Buying Selling a Business Important Terms

When a business is bought or sold, the buyer and seller use an agreement that reflects the terms of the deal. When assisting a buyer or seller of a business, I find my clients often don’t appreciate the true value or significance of certain terms in the agreement. Woe to the buyer or seller who doesn’t have counsel! Below is a list (admittedly, not a complete one) of provisions in a purchase agreement that can literally cost someone thousands of dollars if they’re not careful.
 
Payment terms. The buyer and seller should consider the following when negotiating payment terms:
• If there will be a note (loan) by the seller, the interest cannot be too high. Usurious loans are illegal.
• How the purchase price will be allocated between assets such as goodwill. This affects the tax consequences for both buyer and seller.

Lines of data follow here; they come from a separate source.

(** * Further properties: the launch geometry *)

(** X1. The grid the host functions ask for, [(N + 127) / 128] blocks of 128
    threads, gives its threads the global indices [0, 1, ..., B * 128 - 1],
    each once; it reaches every body and leaves fewer than 128 threads idle. *)
Theorem launch_covers_each_body_once N :
  0 ≤ N → N + blockSize - 1 ≤ INT_MAX →
  global_index <$> grid (fullBlocksPerGrid N) blockSize
    = seqZ 0 (fullBlocksPerGrid N * blockSize)
  ∧ NoDup (global_index <$> grid (fullBlocksPerGrid N) blockSize)
  ∧ N ≤ fullBlocksPerGrid N * blockSize < N + blockSize
  ∧ (∀ i, 0 ≤ i < N → i ∈ global_index <$> grid (fullBlocksPerGrid N) blockSize).
Proof.
  intros HN Hhi.
  destruct (fullBlocksPerGrid_bounds N HN) as [HB Hcover].
  assert (global_index <$> grid (fullBlocksPerGrid N) blockSize
          = seqZ 0 (fullBlocksPerGrid N * blockSize)) as Hidx.
  { apply grid_indices; [done|done|]. unfold INT_MAX in Hhi. lia. }
  split; [done|]. split; [rewrite Hidx; apply NoDup_seqZ|].
  split; [lia|]. intros i Hi. rewrite Hidx. apply elem_of_seqZ. lia.
Qed.

(** * Further properties: the hash and the seeds *)

Lemma wrap32_range a : 0 ≤ wrap32 a < 2 ^ 32.
Proof. unfold wrap32. apply Z.mod_pos_bound. lia. Qed.

Lemma lxor_range x y n :
  0 < n → 0 ≤ x < 2 ^ n → 0 ≤ y < 2 ^ n → 0 ≤ Z.lxor x y < 2 ^ n.
Proof.
  intros Hn Hx Hy.
  assert (0 ≤ Z.lxor x y) as H0 by (apply Z.lxor_nonneg; lia).
  split; [done|].
  destruct (Z.eq_dec (Z.lxor x y) 0) as [->|Hne]; [apply Z.pow_pos_nonneg; lia|].
  apply Z.log2_lt_pow2; [lia|].
  pose proof (Z.log2_lxor x y ltac:(lia) ltac:(lia)) as Hl.
  assert (Z.log2 x < n) as Hlx.
  { destruct (Z.eq_dec x 0) as [->|]; [cbn; lia|]. apply Z.log2_lt_pow2; lia. }
  assert (Z.log2 y < n) as Hly.
  { destruct (Z.eq_dec y 0) as [->|]; [cbn; lia|]. apply Z.log2_lt_pow2; lia. }
  lia.
Qed.

Lemma shiftr_range a k n : 0 ≤ k → 0 ≤ a < 2 ^ n → 0 ≤ Z.shiftr a k < 2 ^ n.
Proof.
  intros Hk Ha. rewrite Z.shiftr_div_pow2 by done.
  assert (0 < 2 ^ k) by (apply Z.pow_pos_nonneg; lia).
  split; [apply Z.div_pos; lia|].
  apply Z.le_lt_trans with a; [|lia].
  apply Z.div_le_upper_bound; [lia|]. nia.
Qed.

(** * Further properties: initialization and stepping as state transformers *)

Lemma list_eq_load (a b : list vec3) N :
  length a = Z.to_nat N → length b = Z.to_nat N →
  (∀ i, 0 ≤ i < N → load a i = load b i) → a = b.
Proof.
  intros Ha Hb Hload. apply list_eq. intros j.
  destruct (decide (j < Z.to_nat N)%nat) as [Hj|Hj].
  - rewrite !list_lookup_lookup_total_lt by lia. f_equal.
    specialize (Hload (Z.of_nat j) ltac:(lia)). unfold load in Hload.
    by rewrite Nat2Z.id in Hload.
  - by rewrite !lookup_ge_None_2 by lia.
Qed.

Lemma fullBlocksPerGrid_pos N : 0 < N → 0 < fullBlocksPerGrid N.
Proof. intros HN. pose proof (fullBlocksPerGrid_bounds N ltac:(lia)). unfold blockSize in *. lia. Qed.

Lemma cudaLaunchKernel_accepted {M} N (k : thread → M → M) m :
  0 < N →
  cudaLaunchKernel (fullBlocksPerGrid N) blockSize k m
  = (cudaSuccess, launch (fullBlocksPerGrid N) blockSize k m).
Proof.
  intros HN. unfold cudaLaunchKernel.
  by rewrite (proj2 (Z.ltb_lt 0 (fullBlocksPerGrid N)) (fullBlocksPerGrid_pos N HN)).
Qed.

Lemma cudaLaunchKernel_refused {M} (k : thread → M → M) m :
  cudaLaunchKernel (fullBlocksPerGrid 0) blockSize k m = (cudaErrorInvalidConfiguration, m).
Proof. reflexivity. Qed.

Lemma Nbody_initSimulation_returns N jp jv ja :
  0 < N → Nbody_initSimulation N jp jv ja = Returns (initSimulation N jp jv ja).
Proof.
  intros HN. unfold Nbody_initSimulation. cbn [checkCUDAError].
  by rewrite !cudaLaunchKernel_accepted.
Qed.

Lemma Nbody_stepSimulation_returns dt st :
  0 < numObjects st → Nbody_stepSimulation dt st = Returns (stepSimulation dt st).
Proof.
  intros HN. unfold Nbody_stepSimulation. rewrite cudaLaunchKernel_accepted by done.
  cbn [checkCUDAError]. rewrite cudaLaunchKernel_accepted by done.
  unfold stepSimulation, stepSimulation_on, launch.
  by destruct (launch_on _ _ (dev_pos st, dev_vel st)).
Qed.

Lemma Nbody_copyPlanetsToVBO_returns st vbo :
  0 < numObjects st → Nbody_copyPlanetsToVBO st vbo = Returns (copyPlanetsToVBO st vbo).
Proof.
  intros HN. unfold Nbody_copyPlanetsToVBO. by rewrite cudaLaunchKernel_accepted.
Qed.


(** X4. Stepping keeps the state well-formed and never changes the number of
    bodies, over any sequence of time steps. *)
Theorem steps_keep_the_state_well_formed dts st :
  wf_state st →
  wf_state (foldl (λ st dt, stepSimulation dt st) st dts)
  ∧ numObjects (foldl (λ st dt, stepSimulation dt st) st dts) = numObjects st.
Proof.
  revert st. induction dts as [|dt dts IH]; intros st Hwf; [done|].
  cbn [foldl].
  destruct (IH (stepSimulation dt st) (stepSimulation_wf dt st Hwf)) as [Hwf' HN'].
  split; [done|]. rewrite HN'.
  by destruct (stepSimulation_on_spec _ _ dt st Hwf (schedule_of_grid _)
                 (schedule_of_grid _)) as (HN & _).
Qed.

(** X5. The state a step leaves is decided by the body count, the positions
    and the velocities it starts from: the order in which the threads of the
    two launches run does not show, and neither does the acceleration array
    left by earlier steps. *)
Theorem step_depends_on_positions_and_velocities_only dt st1 st2 sa sv sa' sv' :
  wf_state st1 → wf_state st2 →
  numObjects st1 = numObjects st2 →
  dev_pos st1 = dev_pos st2 → dev_vel st1 = dev_vel st2 →
  schedule_of (numObjects st1) sa → schedule_of (numObjects st1) sv →
  schedule_of (numObjects st1) sa' → schedule_of (numObjects st1) sv' →
  stepSimulation_on sa sv dt st1 = stepSimulation_on sa' sv' dt st2.
Proof.
  intros Hwf1 Hwf2 HN Hpos Hvel Hsa Hsv Hsa' Hsv'.
  rewrite HN in Hsa', Hsv'.
  destruct (stepSimulation_on_spec sa sv dt st1 Hwf1 Hsa Hsv)
    as (HN1 & Ha1 & Hp1 & Hv1 & Hstep1).
  destruct (stepSimulation_on_spec sa' sv' dt st2 Hwf2 Hsa' Hsv')
    as (HN2 & Ha2 & Hp2 & Hv2 & Hstep2).
  rewrite <- ?HN, <- ?Hpos, <- ?Hvel in Ha2, Hp2, Hv2, Hstep2.
  assert (dev_vel (stepSimulation_on sa sv dt st1)
          = dev_vel (stepSimulation_on sa' sv' dt st2)) as Hv.
  { apply (list_eq_load _ _ (numObjects st1)); [exact Hv1|exact Hv2|].
    intros i Hi. destruct (Hstep1 i Hi) as (Hacc1 & -> & _).
    destruct (Hstep2 i Hi) as (Hacc2 & -> & _). by rewrite Hacc1, Hacc2, Hpos, Hvel. }
  assert (dev_pos (stepSimulation_on sa sv dt st1)
          = dev_pos (stepSimulation_on sa' sv' dt st2)) as Hp.
  { apply (list_eq_load _ _ (numObjects st1)); [exact Hp1|exact Hp2|].
    intros i Hi. destruct (Hstep1 i Hi) as (_ & _ & ->).
    destruct (Hstep2 i Hi) as (_ & _ & ->). by rewrite Hv, Hpos. }
  rewrite <- HN in HN2. rewrite <- HN1 in HN2. rewrite <- Hpos, <- Ha1 in Ha2.
  destruct (stepSimulation_on sa sv dt st1), (stepSimulation_on sa' sv' dt st2).
  cbn in *. congruence.
Qed.


(** * Further properties: exact conversions and the seeds of the bodies *)

(** An integer below [2^24] converts to the float that holds it exactly. *)
Lemma binary_round_small s p :
  Zpos p < 2 ^ 24 →
  ∃ m e, binary_round F32.prec F32.emax s p 0 = S754_finite s m e
         ∧ e ≤ 0 ∧ Zpos m = Zpos p * 2 ^ (- e)
         ∧ F32.valid (S754_finite s m e) = true.
Proof.
  intros Hp. unfold binary_round, shl_align.
  pose proof (digits2_pos_le p 24 Hp ltac:(lia)) as Hd.
  assert (0 < Zpos (digits2_pos p)) as Hd0 by lia.
  assert (fexp F32.prec F32.emax (Zpos (digits2_pos p) + 0) = Zpos (digits2_pos p) - 24)
    as Hfexp by (unfold fexp, F32.prec, F32.emax, emin; lia).
  rewrite Hfexp.
  assert (∀ m e, e ≤ 0 → Zpos m = Zpos p * 2 ^ (- e) →
            e = Zpos (digits2_pos p) - 24 →
            fexp F32.prec F32.emax (Zdigits2 (Zpos m) + e) = e) as Hcan.
  { intros m e He Hm Hde. rewrite Hm, Zdigits2_mul_pow2 by lia. cbn [Zdigits2].
    unfold fexp, F32.prec, F32.emax, emin. lia. }
  assert (∀ m e, e ≤ 0 → Zpos m = Zpos p * 2 ^ (- e) →
            e = Zpos (digits2_pos p) - 24 →
            binary_round_aux F32.prec F32.emax s (Zpos m) e loc_Exact = S754_finite s m e
            ∧ F32.valid (S754_finite s m e) = true) as Hround.
  { intros m e He Hm Hde. specialize (Hcan m e He Hm Hde). split.
    - pose proof (binary_round_aux_exact F32.prec F32.emax s m e 0 ltac:(lia) Hcan) as H.
      rewrite Z.mul_1_r, Z.sub_0_r in H. apply H. unfold F32.prec, F32.emax. lia.
    - unfold F32.valid, valid_binary, bounded, canonical_mantissa.
      apply andb_true_iff. split; [by apply Z.eqb_eq|].
      apply Z.leb_le. unfold F32.prec, F32.emax. lia. }
  destruct (Zpos (digits2_pos p) - 24 - 0) as [|d|d] eqn:Hsh; [|lia|].
  - exists p, 0. destruct (Hround p 0) as [H1 H2]; [lia|cbn; lia|lia|].
    split; [done|]. split; [lia|]. split; [cbn; lia|done].
  - exists (shift_pos d p), (Zpos (digits2_pos p) - 24).
    assert (Zpos (shift_pos d p) = Zpos p * 2 ^ (- (Zpos (digits2_pos p) - 24))) as Hm.
    { unfold shift_pos. rewrite Pos_iter_xO. f_equal. f_equal. lia. }
    destruct (Hround (shift_pos d p) (Zpos (digits2_pos p) - 24)) as [H1 H2];
      [lia|done|done|].
    split; [done|]. split; [lia|]. by split.
Qed.

(** Integers up to [2^24] in magnitude survive the trip through [float]. *)
Lemma int_of_float_of_int z :
  - 2 ^ 24 ≤ z ≤ 2 ^ 24 →
  F32.valid (float_of_int z) = true ∧ int_of_float (float_of_int z) = z.
Proof.
  intros Hz.
  destruct (Z.eq_dec z (2 ^ 24)) as [->|Hhi]; [by vm_compute|].
  destruct (Z.eq_dec z (- 2 ^ 24)) as [->|Hlo]; [by vm_compute|].
  assert (∀ s p, Zpos p < 2 ^ 24 →
            F32.valid (binary_round F32.prec F32.emax s p 0) = true
            ∧ int_of_float (binary_round F32.prec F32.emax s p 0) = cond_Zopp s (Zpos p))
    as Hp.
  { intros s p Hp. destruct (binary_round_small s p Hp) as (m & e & -> & He & Hm & Hv).
    split; [done|]. unfold int_of_float.
    rewrite Z.shiftl_div_pow2, Hm, Z.div_mul by (try apply Z.pow_nonzero; lia).
    unfold INT_MIN, INT_MAX. destruct s; cbn [cond_Zopp]; lia. }
  unfold float_of_int, F32.round, binary_normalize.
  destruct z as [|p|p]; [done|apply (Hp false); lia|apply (Hp true); lia].
Qed.

Lemma testbit_above a n : 0 ≤ a < 2 ^ 32 → 32 ≤ n → Z.testbit a n = false.
Proof.
  intros Ha Hn. destruct (Z.eq_dec a 0) as [->|]; [apply Z.bits_0|].
  apply Z.bits_above_log2; [lia|].
  assert (Z.log2 a < 32) by (apply Z.log2_lt_pow2; lia). lia.
Qed.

• Whether someone will guarantee the payments, and if so, who will be guaranteeing them.
Make sure to speak with an attorney or accountant about other important payment terms.
 
Seller’s warranties. Generally speaking, the seller’s warranties are disclosures based on what the seller knows about the business. These provide reassurance about what the buyer is actually buying, including various important financial information. The buyer relies upon them and generally can bring a claim against the seller if a warranty is incorrect. The seller may provide warranties such as: the seller owns the business, the business’s books and financial situation are accurate, particular amounts owed to others, any current or possible litigation, the seller is not violating any laws and so forth. Again, generally speaking, these warranties are based upon what the seller knows.
 
The “indemnify, defend and hold harmless” provision. Imagine you’ve just bought a business and then one of the following surprises happens:
• Someone makes a claim that they slipped and fell at the business before you owned it, and then you get sued as the owner of the business;
• Someone demands that the business should buy him a new car because, six months ago, one of the business’ employees got in an accident with him while running an errand for the business (and the employee failed to tell anyone); or
• The seller didn’t pay some advertising bills before selling the business, and now the advertisers want to be paid.
 
With an “indemnify, defend and hold harmless” provision, the buyer can help protect him- or herself from claims or lawsuits based upon something that happened before the buyer became the owner. If the provision is properly drafted, the seller agrees to pay for all aspects of the problem including the buyer’s defense in court, any ultimate payout, settlement or court judgment. The seller agrees to make sure the buyer is left “harmless” at the end of the matter.
 
Good purchase/sales agreements will have a well-written provision that similarly protects the seller, in which the buyer agrees to indemnify, defend and hold harmless the seller from any claims, lawsuits and such that arise after the seller no longer is the owner and for which the seller shouldn’t bear responsibility. This way the buyer is giving the same assurance to the seller, but for claims, lawsuits and so on, for which the buyer rightfully should be responsible.
 
Security for purchase price. If the buyer is going to pay the seller over time for the business, the seller should consider what will happen if the buyer stops making payments. The seller should consider some kind of collateral, or security, to help ensure the seller will get paid at the end of the day, even if the buyer stops making payments. For example, this can take the form of a deed of trust in some circumstances.
 
Allocation of purchase price (tax issues that could save you thousands). A purchase agreement should have a provision that allocates the purchase price among the assets being sold. This is an important provision, because it affects the tax consequences for both the buyer and seller. This can be complicated and requires a qualified professional.
 
Noncompete clause. People often think noncompete clauses simply say that the seller won’t compete with the buyer after the sale. The general rule in California is that such bright-line noncompete clauses are invalid. Noncompete clauses are much more likely enforceable if they’re bargained for and include details about what the seller can and cannot do. For instance, they can include issues such as how, where and for how long the seller won’t compete with the business being sold, and whether and to what extent the seller may use all or a portion of the business’ client list.
 
Dispute resolution provisions. These provisions typically provide that the parties will try to resolve any disputes before resorting to the courthouse and formal legal proceedings. A popular and often effective pre-lawsuit dispute resolution tool is mediation, a nonbinding process that involves a neutral mediator who works with both sides to resolve the dispute. If the parties use a mediator they both respect and trust, mediation can be a successful and inexpensive way to resolve the matter and avoid the courthouse.
 
Another dispute resolution alternative is arbitration, a more court-like process that is usually binding on the parties. A lot of attorneys believe arbitration isn’t as preferable for a number of reasons, such as the fact that in California arbitrators aren’t duty-bound to follow the law like judges.  As a result, some have found that arbitration may result in less predictable outcomes. Nevertheless, some people still prefer arbitration for a number of reasons, such as the potential for quick resolution of a dispute.
 
And beyond…
There are many other provisions in a purchase agreement to which the buyer and seller need to pay attention. Hire counsel as protection to prevent disputes or problems that could have been avoided with a little planning and discussion beforehand.